Objectives: The number of deaths from cardiovascular disease is projected to reach 23.3 million by 2030. As a contribution to preventing this phenomenon, this paper proposed a machine learning (ML) model to predict patients with arteriosclerotic heart disease (AHD). We also interpreted the prediction model results based on the ML approach and deployed modelagnostic ML methods to identify informative features and their interpretations.

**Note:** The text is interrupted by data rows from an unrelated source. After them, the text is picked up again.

(* ===== verification/Spec.v ===== *)
(** * pkg/spec: commands, resources, change logs and transformers

    The records of external_resources.go (as clients send them) and of
    internal_resources.go (as the proxy keeps them), the commands of
    change_log.go, the translations of transformers.go between the two, and
    the response tracker.  A pointer field is an [option]; the code replaces
    the records behind them, it never mutates one in place. *)
From Stdlib Require Import ZArith Lia Ascii.
From stdpp Require Import base gmap strings list.
From S2P Require Import Prelude SliceUtil Pattern Base64.

Import Pattern.Strings.

(** ** Commands (change_log.go) *)

Definition Action : Type := string.
Definition Resource : Type := string.
Definition Command : Type := string.

Definition Add : Action := "add".
Definition Delete : Action := "delete".

Definition Routes : Resource := "route".
Definition Services : Resource := "service".
Definition Namespaces : Resource := "namespace".
Definition Modules : Resource := "module".
Definition Domains : Resource := "domain".
Definition Collections : Resource := "collection".
Definition Documents : Resource := "document".
Definition Secrets : Resource := "secret".

Definition newCommand (action : Action) (resource : Resource) : Command :=
  action +:+ "_" +:+ resource.

Definition NoopCommand : Command := "noop".
Definition AddRouteCommand : Command := newCommand Add Routes.
Definition AddServiceCommand : Command := newCommand Add Services.
Definition AddNamespaceCommand : Command := newCommand Add Namespaces.
Definition AddModuleCommand : Command := newCommand Add Modules.
Definition AddDomainCommand : Command := newCommand Add Domains.
Definition AddCollectionCommand : Command := newCommand Add Collections.
Definition AddDocumentCommand : Command := newCommand Add Documents.
Definition AddSecretCommand : Command := newCommand Add Secrets.
Definition DeleteRouteCommand : Command := newCommand Delete Routes.
Definition DeleteServiceCommand : Command := newCommand Delete Services.
Definition DeleteNamespaceCommand : Command := newCommand Delete Namespaces.
Definition DeleteModuleCommand : Command := newCommand Delete Modules.
Definition DeleteDomainCommand : Command := newCommand Delete Domains.
Definition DeleteCollectionCommand : Command := newCommand Delete Collections.
Definition DeleteDocumentCommand : Command := newCommand Delete Documents.
Definition DeleteSecretCommand : Command := newCommand Delete Secrets.

Definition IsNoop (clc : Command) : bool := String.eqb clc "noop".
Definition IsShutdown (clc : Command) : bool := String.eqb clc "shutdown".
Definition IsRestart (clc : Command) : bool := String.eqb clc "restart".

Definition IsRelatedTo (resource1 resource2 : Resource) : bool :=
  if String.eqb resource1 resource2 then true
  else if (String.eqb resource1 Namespaces || String.eqb resource2 Namespaces)
          && (negb (String.eqb resource1 Documents) && negb (String.eqb resource2 Documents))
  then true
  else if String.eqb resource1 Routes then
    String.eqb resource2 Services || String.eqb resource2 Modules
  else if String.eqb resource1 Services || String.eqb resource1 Modules then
    String.eqb resource2 Routes
  else if String.eqb resource1 Collections then String.eqb resource2 Documents
  else if String.eqb resource1 Documents then String.eqb resource2 Collections
  else false.
(** The result map is the accumulator of the iteration. *)
Definition GetRouteNamespaceMap : RM (gmap string (list DGateRoute.t)) := λ rm,
  match Avl.Each (namespaces rm) (λ ns lk, _ ← (λ '(rm, routeMap),
      match (t ← on (need_edge lk "routes"); collect t (Some []) updateRouteRef) rm with
      | Returns (routes, rm) =>
        Returns (tt, (rm, if 0 <? Z.of_nat (length (elems routes))
                          then <[ns := elems routes]> routeMap else routeMap))
      | Panics e => Panics e
      end); mret true) (rm, ∅) with
  | Returns (_, (rm, routeMap)) => Returns (routeMap, rm)
  | Panics e => Panics e
  end.

(** The loop of [transformRoute] over the module names. *)
Fixpoint route_modules (modNames : list string) (namespace : string)
    : RM (gores (list (option DGateModule.t))) :=
  match modNames with
  | [] => mret (Ok [])
  | modName :: modNames =>
    mod_ ← getModule modName namespace;
    match mod_ with
    | None => mret (Err (ErrModuleNotFound modName))
    | Some mod_ =>
      mods ← route_modules modNames namespace;
      match mods with Ok mods => mret (Ok (Some mod_ :: mods)) | Err err => mret (Err err) end
    end
  end.

Definition transformRoute (route : Route.t) : RM (gores DGateRoute.t) :=
  ns ← getNamespace (Route.NamespaceName route);
  match ns with
  | None => mret (Err (ErrNamespaceNotFound (Route.NamespaceName route)))
  | Some ns =>
    svc ← (if String.eqb (Route.ServiceName route) "" then mret (Ok None)
           else
             svc ← getService (Route.ServiceName route) (Route.NamespaceName route);
             match svc with
             | None => mret (Err (ErrServiceNotFound (Route.ServiceName route)))
             | Some svc => mret (Ok (Some svc))
             end);
    match svc with
    | Err err => mret (Err err)
    | Ok svc =>
      mods ← route_modules (elems (Route.Modules route)) (Route.NamespaceName route);
      match mods with
      | Err err => mret (Err err)
      | Ok mods =>
        mret (Ok (DGateRoute.mk _ (Route.Name route) (Route.Paths route) (Route.Methods route)
          (Route.StripPath route) (Route.PreserveHost route) svc (Some ns) (Some mods)
          (Route.Tags route)))
      end
    end
  end.

Definition unlinkRoute (rtLk nsLk : loc) (name namespace : string) : RM unit :=
  _ ← on (UnlinkOneMany nsLk "routes" name);
  _ ← on (UnlinkOneOneByKey rtLk "namespace" namespace);
  svcLk ← on (Get rtLk "service");
  _ ← (if negb (N.eqb svcLk nil) then
         _ ← on (UnlinkOneMany svcLk "routes" name);
         _ ← on (UnlinkOneOne rtLk "service"); mret tt
       else mret tt);
  Each_edge (on (need_edge rtLk "modules")) (λ _ modLk,
    _ ← on (UnlinkOneMany modLk "routes" name); mret tt).

(** The first loop of [relinkRoute], filling the map [modLks]. *)
Fixpoint find_modules (modNames : list string) (namespace : string) (modLks : gmap string loc)
    : RM (gores (gmap string loc)) :=
  match modNames with
  | [] => mret (Ok modLks)
  | modName :: modNames =>
    '(modLk, ok) ← FindIn KModule (path modName namespace);
    if (ok : bool) then find_modules modNames namespace (<[modName := modLk]> modLks)
    else mret (Err (ErrModuleNotFound modName))
  end.

(** The last loop, over the entries in the order the runtime picks. *)
Fixpoint link_modules (rtLk : loc) (name : string) (entries : list (string * loc)) : RM unit :=
  match entries with
  | [] => mret tt
  | (modName, modLk) :: entries =>
    _ ← on (LinkOneMany modLk "routes" name rtLk);
    _ ← on (LinkOneMany rtLk "modules" modName modLk);
    link_modules rtLk name entries
  end.

Definition relinkRoute (rtLk nsLk : loc) (route : Route.t) (name namespace : string)
    (exists_ : bool) : RM (option error) :=
  modLks ← find_modules (elems (Route.Modules route)) (Route.NamespaceName route) ∅;
  match modLks with
  | Err err => mret (Some err)
  | Ok modLks =>
    err ← (if String.eqb (Route.ServiceName route) "" then mret None
           else
             '(svcLk, ok) ← FindIn KService
                (path (Route.ServiceName route) (Route.NamespaceName route));
             if (ok : bool) then
               _ ← (if exists_ then unlinkRoute rtLk nsLk name namespace else mret tt);
               _ ← on (LinkOneOne rtLk "service" (Route.ServiceName route) svcLk);
               _ ← on (LinkOneMany svcLk "routes" (Route.Name route) rtLk);
               mret None
             else mret (Some (ErrServiceNotFound (Route.ServiceName route))));
    match err with
    | Some err => mret (Some err)
    | None =>
      _ ← on (LinkOneOne rtLk "namespace" (Route.NamespaceName route) nsLk);
      _ ← on (LinkOneMany nsLk "routes" (Route.Name route) rtLk);
      _ ← link_modules rtLk (Route.Name route) (range_map modLks);
      mret None
    end
  end.

Definition AddRoute (route : Route.t) : RM (gores DGateRoute.t) :=
  rt ← transformRoute route;
  match rt with
  | Err err => mret (Err err)
  | Ok rt =>
    '(nsLk, ok) ← FindIn KNamespace (Route.NamespaceName route);
    if negb ok then mret (Err (ErrNamespaceNotFound (Route.NamespaceName route))) else
    '(rtLk, ok) ← FindIn KRoute (path (Route.Name route) (Route.NamespaceName route));
    if (ok : bool) then
      _ ← on (SetItem rtLk (RRoute rt));
      err ← relinkRoute rtLk nsLk route (Route.Name route) (Route.NamespaceName route) true;
      match err with Some err => mret (Err err) | None => mret (Ok rt) end
    else
      rtLk ← on (NewNamedVertexWithValue (RRoute rt) ["namespace"; "service"; "modules"]);
      err ← relinkRoute rtLk nsLk route (Route.Name route) (Route.NamespaceName route) false;
      match err with
      | Some err => mret (Err err)
      | None =>
        _ ← InsertIn KRoute (path (Route.Name route) (Route.NamespaceName route)) rtLk;
        mret (Ok rt)
      end
  end.

Definition RemoveRoute (name namespace : string) : RM (option error) :=
  '(nsLk, ok) ← FindIn KNamespace namespace;
  if negb ok then mret (Some (ErrNamespaceNotFound namespace)) else
  '(lk, ok) ← FindIn KRoute (path name namespace);
  if (ok : bool) then
    _ ← unlinkRoute lk nsLk name namespace;
    deleted ← DeleteIn KRoute (path name namespace);
    if negb deleted then st_panic "failed to delete route" else mret None
  else mret (Some (ErrRouteNotFound name)).

(** ** The whole manager *)

Definition Clear : RM unit := λ rm,
  Returns (tt, MkManager (Avl.Clear (namespaces rm)) (Avl.Clear (services rm))
    (Avl.Clear (domains rm)) (Avl.Clear (modules rm)) (Avl.Clear (routes rm))
    (Avl.Clear (secrets rm)) (Avl.Clear (collections rm)) (priorityDomainCache rm)
    (vertices rm)).

Definition Empty : RM bool :=
  rm ← st_get;
  mret (Avl.Empty (namespaces rm) && Avl.Empty (services rm) && Avl.Empty (domains rm) &&
        Avl.Empty (modules rm) && Avl.Empty (routes rm) && Avl.Empty (collections rm)).

End code.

Methods: We used a hematology Electronic Health Record (EHR) with information on erythrocytes, hematocrit, hemoglobin, mean corpuscular hemoglobin, mean corpuscular hemoglobin concentration, leukocytes, thrombocytes, age, and sex. To detect and predict AHD, we explored random forest (RF), XGBoost, and AdaBoost models. We examined the prediction model results based on the confusion matrix and accuracy measures. We used the Shapley Additive exPlanations (SHAP) framework to interpret the ML model and quantify the contribution of features to predictions.
Results: Our study included data from 6,837 patients, with 4,702 records from patients diagnosed with AHD and 2,135 records from patients without an AHD diagnosis. AdaBoost outperformed RF and XGBoost, achieving an accuracy of 0.78, precision of 0.82, F1-score of 0.85, and recall of 0.88. According to the SHAP summary bar plot method, hemoglobin was the most important attribute for detecting and predicting AHD patients. The SHAP local interpretability bar plot revealed that hemoglobin and mean corpuscular hemoglobin concentration had positive impacts on AHD prediction based on a single observation.
Conclusions: ML models based on real clinical data can be used to predict AHD.